Eventually, Bob secretly gets a loan to pay for Coleen's outfit and party. He cannot repay the money, so the lender sells the debt to a vicious loan shark, who forces his way into Bob's house while Bob is out, steals Anne's jewelry and makes numerous threats that he will injure Coleen if he's not paid soon. When Bob gets home, he's outraged at the trauma the loan shark inflicted on his family. He confronts the loan shark at a parking garage outside of a bar. The loan shark beats up Bob and threatens to do even worse. However, as the loan shark begins driving off, Bob smashes his windscreen with a wrench and causes the car to lose control and smash into a column, killing the loan shark. Bob grabs the notebook with all delinquent accounts from the loan shark's pocket and flees.

Bob runs to a nearby church, where he tells the priest what happened and vows to turn himself in to police. The kindhearted priest tells Bob not to turn himself in, noting that Bob didn't kill the loan shark and that many neighbourhood folks are now relieved. He tells Bob to pray for the loan shark's rotten soul and burns the ledger.

The next day, Bob attends Communion as Coleen is adorable in her new outfit.
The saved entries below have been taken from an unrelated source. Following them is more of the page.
(* ===== verification/Cursor.v ===== *)
(** * Cursors

    [backbone-orm/src/filter/cursor.rs]: the opaque text of a position in a sorted list, and the
    predicate that continues a list from it. The JSON form of a cursor's payload is
    [serde_json]'s and a parameter; base64url is the code's own. *)
From Stdlib Require Import ZArith Lia Ascii.
From stdpp Require Import pretty.
From S2P Require Import Prelude RustStr RustChar Json Filter FilterFacts.

Local Open Scope Z_scope.

Definition CURSOR_VERSION : Z := 1.

Record CursorPayload := mkPayload {
  cp_v : Z;               (* u8 *)
  cp_f : list string;
  cp_d : list Z;          (* u8: 0 ascending, 1 descending *)
  cp_k : list string;
  cp_id : string;
}.

Inductive CursorError :=
  | Malformed (why : string)
  | Version (v : Z)
  | SortMismatch (expected : string)
  | Inconsistent (why : string).

(** [serde_json::to_vec] and [from_slice] of a payload, with the text of their errors. *)
Class CursorJson := {
  to_vec : CursorPayload → string + string;
  from_slice : string → string + CursorPayload;
}.

(** ** base64url *)
Definition B64_ALPHABET : string := "ABCDEFGHIJKLMNOPQRSTUVWXYZabcdefghijklmnopqrstuvwxyz0123456789-_".

(** [B64_ALPHABET[i & 63]] *)
Definition b64_char (i : Z) : ascii := default "A"%char (String.get (Z.to_nat (Z.land i 63)) B64_ALPHABET).
(** A chunk of one to three bytes, the missing ones 0. *)
Definition b64_word (b0 b1 b2 : Z) : Z := Z.lor (Z.lor (Z.shiftl b0 16) (Z.shiftl b1 8)) b2.

Fixpoint base64url_encode (bytes : string) : string :=
  match bytes with
  | EmptyString => ""
  | String a EmptyString =>
      let n := b64_word (byte_of a) 0 0 in
      String (b64_char (Z.shiftr n 18)) (String (b64_char (Z.shiftr n 12)) "")
  | String a (String b EmptyString) =>
      let n := b64_word (byte_of a) (byte_of b) 0 in
      String (b64_char (Z.shiftr n 18)) (String (b64_char (Z.shiftr n 12)) (String (b64_char (Z.shiftr n 6)) ""))
  | String a (String b (String c rest)) =>
      let n := b64_word (byte_of a) (byte_of b) (byte_of c) in
      String (b64_char (Z.shiftr n 18)) (String (b64_char (Z.shiftr n 12))
        (String (b64_char (Z.shiftr n 6)) (String (b64_char n) (base64url_encode rest))))
  end.

(** [B64_ALPHABET.iter().position(|&a| a as char == c)] *)
Fixpoint position_in (alphabet : string) (ch : string) (i : Z) : option Z :=
  match alphabet with
  | EmptyString => None
  | String a alphabet => if bool_decide (String a "" = ch) then Some i else position_in alphabet ch (i + 1)
  end.

Section codec.
Context {U : Unicode} {L : Libs} {CJ : CursorJson}.

(** The loop over the characters: [acc] is a [u32], the shift dropping its high bits. *)
Fixpoint b64_loop (cs : list string) (acc bits : Z) : string + string :=
  match cs with
  | [] => inr ""
  | ch :: cs =>
      match position_in B64_ALPHABET ch 0 with
      | None => inl ("character " +:+ char_debug ch +:+ " is not base64url")
      | Some v =>
          let acc := Z.lor (Z.land (Z.shiftl acc 6) 4294967295) v in
          let bits := bits + 6 in
          if 8 <=? bits then
            let bits := bits - 8 in
            match b64_loop cs acc bits with
            | inl e => inl e
            | inr out => inr (String (ascii_of_N (Z.to_N (Z.land (Z.shiftr acc bits) 255))) out)
            end
          else b64_loop cs acc bits
      end
  end.
Definition base64url_decode (text : string) : string + string := b64_loop (chars text) 0 0.

(** ** The codec *)
Abbreviation Sorts := (list (string * SortDirection)).

(** [value_as_text] *)
Definition value_as_text (v : Value) : string :=
  match v with VString s => s | other => value_to_string other end.
Definition direction_code (d : SortDirection) : Z := if bool_decide (d = Desc) then 1 else 0.

Definition encode_cursor (sorts : Sorts) (values : list Value) (id : string) : CursorError + string :=
  if negb (Nat.eqb (length sorts) (length values)) then
    inl (Inconsistent (pretty (length sorts) +:+ " sort columns but " +:+ pretty (length values) +:+ " boundary values"))
  else
    match to_vec (mkPayload CURSOR_VERSION (map fst sorts) (map (λ s, direction_code s.2) sorts)
                    (map value_as_text values) id) with
    | inl e => inl (Malformed ("cannot serialize: " +:+ e))
    | inr json => inr (base64url_encode json)
    end.

Definition decode_cursor (opaque : string) (sorts : Sorts) : CursorError + CursorPayload :=
  match base64url_decode opaque with
  | inl e => inl (Malformed ("cannot decode: " +:+ e))
  | inr bytes =>
      match from_slice bytes with
      | inl e => inl (Malformed ("cannot parse: " +:+ e))
      | inr p =>
          if negb (cp_v p =? CURSOR_VERSION) then inl (Version (cp_v p))
          else if negb (Nat.eqb (length (cp_f p)) (length (cp_d p))) ||
                  negb (Nat.eqb (length (cp_f p)) (length (cp_k p))) then
            inl (Inconsistent "field, direction and value arrays disagree in length")
          else if negb (bool_decide (cp_f p = map fst sorts)) then
            inl (SortMismatch (str_join ", " (map fst sorts)))
          else if negb (bool_decide (cp_d p = map (λ s, direction_code s.2) sorts)) then
            inl (SortMismatch (str_join ", " (map fst sorts)))
          else inr p
      end
  end.
End codec.

(** ** The keyset predicate *)
Section keyset.
Variables (p : CursorPayload) (casts : list (option string)) (backwards : bool).

Definition keyset_cast (i : nat) : string := cast_suffix_of (mjoin (casts !! i)).

(** [f = $n], for the [j]-th column, and the parameter; [None] where an index is out of range
    (a panic). *)
Definition eq_part (j idx : nat) : option (string * string) :=
  f ← cp_f p !! j; k ← cp_k p !! j;
  Some (f +:+ " = " +:+ placeholder idx +:+ keyset_cast j, k).
(** The comparison of the [i]-th column. *)
Definition strict_part (i idx : nat) : option (string * string) :=
  d ← cp_d p !! i; f ← cp_f p !! i; k ← cp_k p !! i;
  let strict := if negb (Bool.eqb (d =? 0) backwards) then ">" else "<" in
  Some (f +:+ " " +:+ strict +:+ " " +:+ placeholder idx +:+ keyset_cast i, k).
Definition tie_part (idx : nat) : string * string :=
  ("id " +:+ (if backwards then "<" else ">") +:+ " " +:+ placeholder idx +:+ "::uuid", cp_id p).

Definition eq_parts (n idx : nat) : option (list (string * string)) :=
  mapM (λ j, eq_part j (idx + j)) (seq 0 n).
Definition term_of (parts : list (string * string)) : string := "(" +:+ str_join " AND " (map fst parts) +:+ ")".

(** The term of column [i] (all before it equal) starts at parameter [idx]. *)
Fixpoint keyset_terms (cols : list nat) (idx : nat) : option (list (list (string * string)) * nat) :=
  match cols with
  | [] => Some ([], idx)
  | i :: cols =>
      eqs ← eq_parts i idx; last ← strict_part i (idx + i);
      '(terms, idx') ← keyset_terms cols (idx + i + 1);
      Some ((eqs ++ [last]) :: terms, idx')
  end.

(** [payload.f.last().map(|f| f != "id").unwrap_or(true)] *)
Definition needs_tie : bool := match last (cp_f p) with Some f => negb (bool_decide (f = "id")) | None => true end.

(** The terms with the parts of each, and the next parameter's number. *)
Definition keyset_parts (idx : nat) : option (list (list (string * string)) * nat) :=
  let n := length (cp_f p) in
  '(terms, idx) ← keyset_terms (seq 0 n) idx;
  if needs_tie then
    eqs ← eq_parts n idx;
    Some (terms ++ [eqs ++ [tie_part (idx + n)]], (idx + n + 1)%nat)
  else Some (terms, idx).

Definition build_keyset_predicate (idx : nat) : option (string * list string * nat) :=
  '(terms, idx) ← keyset_parts idx;
  Some (str_join " OR " (map term_of terms), map snd (concat terms), idx).
End keyset.

(** ** Examples, the crate's own *)
Example b64_ex : base64url_encode "hello" = "aGVsbG8".
Proof. vm_compute. reflexivity. Qed.
Example b64_dec_ex : base64url_decode (U:=ascii_unicode) "aGVsbG8" = inr "hello".
Proof. vm_compute. reflexivity. Qed.
Example b64_bad : base64url_decode (U:=ascii_unicode) "!!" = inl "character '!' is not base64url".
Proof. vm_compute. reflexivity. Qed.
Example keyset_ex :
  build_keyset_predicate (mkPayload 1 ["created_at"; "id"] [1; 0] ["2026-09-19T00:00:00Z"; "abc"] "d0d0")
    [Some "timestamptz"; None] false 3 =
  Some ("(created_at < $3::timestamptz) OR (created_at = $4::timestamptz AND id > $5)",
        ["2026-09-19T00:00:00Z"; "2026-09-19T00:00:00Z"; "abc"], 6%nat).
Proof. vm_compute. reflexivity. Qed.
Example keyset_back :
  (λ r, r.1.1) <$> build_keyset_predicate (mkPayload 1 ["seq"] [0] ["41"] "x") [Some "integer"] true 1 =
  Some "(seq < $1::integer) OR (seq = $2::integer AND id < $3::uuid)".
Proof. vm_compute. reflexivity. Qed.

(** A codec to run the definitions with: any injective coding of payloads does. *)
Module ConcreteJson.
Fixpoint pos_text (q : positive) : string :=
  match q with xH => "" | xO q => String "0" (pos_text q) | xI q => String "1" (pos_text q) end.
Fixpoint text_pos (s : string) : positive :=
  match s with
  | EmptyString => xH
  | String c s => if Ascii.eqb c "0" then xO (text_pos s) else xI (text_pos s)
  end.
Definition payload_tuple (p : CursorPayload) : Z * list string * list Z * list string * string :=
  (cp_v p, cp_f p, cp_d p, cp_k p, cp_id p).
Definition tuple_payload (t : Z * list string * list Z * list string * string) : CursorPayload :=
  let '(v, f, d, k, id) := t in mkPayload v f d k id.
#[export] Instance cursor_json : CursorJson := {|
  to_vec p := inr (pos_text (encode (payload_tuple p)));
  from_slice s := match decode (text_pos s) with Some t => inr (tuple_payload t) | None => inl "not a payload" end;
|}.
End ConcreteJson.

(** ** Facts

    A cursor is read back as it was written, for the sort it was written for and no other; the
    predicate it becomes selects what follows its position. *)

(** ** base64url *)
Lemma byte_of_range c : 0 ≤ byte_of c < 256.
Proof.
  unfold byte_of. pose proof (N_ascii_bounded c). lia.
Qed.
Lemma ascii_of_byte c : ascii_of_N (Z.to_N (byte_of c)) = c.
Proof. unfold byte_of. by rewrite N2Z.id, ascii_N_embedding. Qed.

Definition b64_index_ok (v : Z) : bool :=
  bool_decide (position_in B64_ALPHABET (String (b64_char v) "") 0 = Some v) && is_ascii (b64_char v).
Lemma b64_index v : 0 ≤ v < 64 → b64_index_ok v = true.
Proof.
  intros Hv. assert (forallb b64_index_ok (map Z.of_nat (seq 0 64)) = true) as H by (vm_compute; done).
  rewrite forallb_forall in H. apply H. apply in_map_iff. exists (Z.to_nat v).
  split; [lia|]. apply in_seq. lia.
Qed.
Lemma land63_range v : 0 ≤ Z.land v 63 < 64.
Proof. change 63 with (Z.ones 6). rewrite Z.land_ones by lia. apply Z.mod_pos_bound. lia. Qed.
Lemma b64_char_land v : b64_char v = b64_char (Z.land v 63).
Proof. unfold b64_char. by rewrite <- Z.land_assoc. Qed.
Lemma b64_char_spec v :
  position_in B64_ALPHABET (String (b64_char v) "") 0 = Some (Z.land v 63) ∧ is_ascii (b64_char v) = true.
Proof.
  rewrite b64_char_land. pose proof (b64_index _ (land63_range v)) as H.
  unfold b64_index_ok in H. by apply andb_true_iff in H as [H1%bool_decide_eq_true H2].
Qed.

Lemma encode_ascii s : str_forallb is_ascii (base64url_encode s) = true.
Proof.
  assert (∀ n s, (String.length s ≤ n)%nat → str_forallb is_ascii (base64url_encode s) = true) as H; [|by eapply H].
  clear s. induction n as [|n IH]; intros s Hn; [by destruct s; [|simpl in Hn; lia]|].
  destruct s as [|a [|b [|c s]]]; [done|..]; cbn [base64url_encode str_forallb];
    rewrite ?(proj2 (b64_char_spec _)); try done. cbn [andb]. apply IH. simpl in Hn. lia.
Qed.

(** Bits of a byte and of a chunk. *)
Lemma byte_testbit c i : 8 ≤ i → Z.testbit (byte_of c) i = false.
Proof.
  intros Hi. pose proof (byte_of_range c). destruct (decide (byte_of c = 0)) as [->|]; [apply Z.testbit_0_l|].
  apply Z.bits_above_log2; [lia|]. apply Z.log2_lt_pow2; [lia|].
  assert (2 ^ 8 ≤ 2 ^ i) by (apply Z.pow_le_mono_r; lia). change (2 ^ 8) with 256 in *. lia.
Qed.

(** One bit of a word put together with shifts, at a position that is a numeral. *)
Ltac bit_step :=
  match goal with
  | |- context [Z.testbit (Z.land _ _) _] => rewrite Z.land_spec
  | |- context [Z.testbit (Z.lor _ _) _] => rewrite Z.lor_spec
  | |- context [Z.testbit (Z.shiftr ?a ?m) ?j] =>
      rewrite (Z.shiftr_spec a m j) by lia; let k := eval vm_compute in (j + m) in change (j + m) with k
  | |- context [Z.testbit (Z.shiftl ?a ?m) ?j] =>
      rewrite (Z.shiftl_spec a m j) by lia; let k := eval vm_compute in (j - m) in change (j - m) with k
  | |- context [Z.testbit 0 ?j] => rewrite (Z.testbit_0_l j)
  | |- context [Z.testbit (Zpos ?p) ?j] => let b := eval vm_compute in (Z.testbit (Zpos p) j) in
      change (Z.testbit (Zpos p) j) with b
  | |- context [Z.testbit ?x (Zneg ?p)] => rewrite (Z.testbit_neg_r x (Zneg p)) by lia
  end.
Ltac bits_of_byte high :=
  let i := fresh "i" in let Hi := fresh "Hi" in
  apply Z.bits_inj'; intros i Hi;
  destruct (Z.lt_ge_cases i 8) as [Hlt|Hge];
  [ let H := fresh in
    assert (i = 0 ∨ i = 1 ∨ i = 2 ∨ i = 3 ∨ i = 4 ∨ i = 5 ∨ i = 6 ∨ i = 7) as H by lia;
    destruct H as [->|[->|[->|[->|[->|[->|[->| ->]]]]]]];
    repeat bit_step; 
    repeat match goal with
    | |- context [Z.testbit ?x (Zpos ?p)] => rewrite (high x (Zpos p)) by first [solve [auto]|lia]
    end;
    rewrite ?andb_false_r, ?andb_true_r, ?andb_false_l, ?orb_false_r, ?orb_false_l; try reflexivity
  | rewrite Z.land_spec; change 255 with (Z.ones 8);
    rewrite (Z.ones_spec_high 8 i), andb_false_r by lia; symmetry; apply high; [auto|lia] ].

Definition b64_push (acc v : Z) : Z := Z.lor (Z.land (Z.shiftl acc 6) 4294967295) (Z.land v 63).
Despite the occasion, he appears withdrawn and nervous, still feeling guilty about what he's done.

==Cast==
- Anne Marti - Anne Martin
- Bruce Jones – Bob
- Julie Brown – Anne
- Gemma Phoenix – Coleen
- Ricky Tomlinson – Tommy
- Tom Hickey – Father Barry
- Mike Fallon – Jimmy
- Ronnie Ravey – Butcher
- Lee Brennan – Irishman
- Karen Henthorn – Young Mother
- Christine Abbott – May
- Geraldine Ward – Tracey
- William Ash – Joe
- Matthew Clucas – Sean
- Anna Jaskolka – Shop Assistant
- Jonathan James – Tansey
- Ken Strath - Councillor Strath

== Production ==
Raining Stones was shot in and around the Langley Estate in Middleton, Greater Manchester. Bob Williams' flat – as well as the butcher's shop in the opening scenes – were opposite the junction of Wood Street and Windemere Road. The pub from the car park of which Bob's transit van was stolen was The Falcon on the corner of Threlkeld Road and Bowness Road. The Falcon has since been demolished and the site remained undeveloped as of 2010.

==Reception==
The film received universal critical acclaim. On the review aggregator website Rotten Tomatoes, 100% of 11 critics' reviews are positive. It won the prestigious Grand Prix of the Belgian Syndicate of Cinema Critics.

In a 3.5 Star out of 4 review for the film, Roger Ebert said "The film is good-hearted and the characters are easy to identify with, but what I liked best was the underlying humor, even in this desperate situation."

The film opened on 8 October 1993 in the United Kingdom on 11 screens and grossed £37,211 for the weekend, finishing in 13th place at the UK box office. It went on to gross £256,636 in the UK.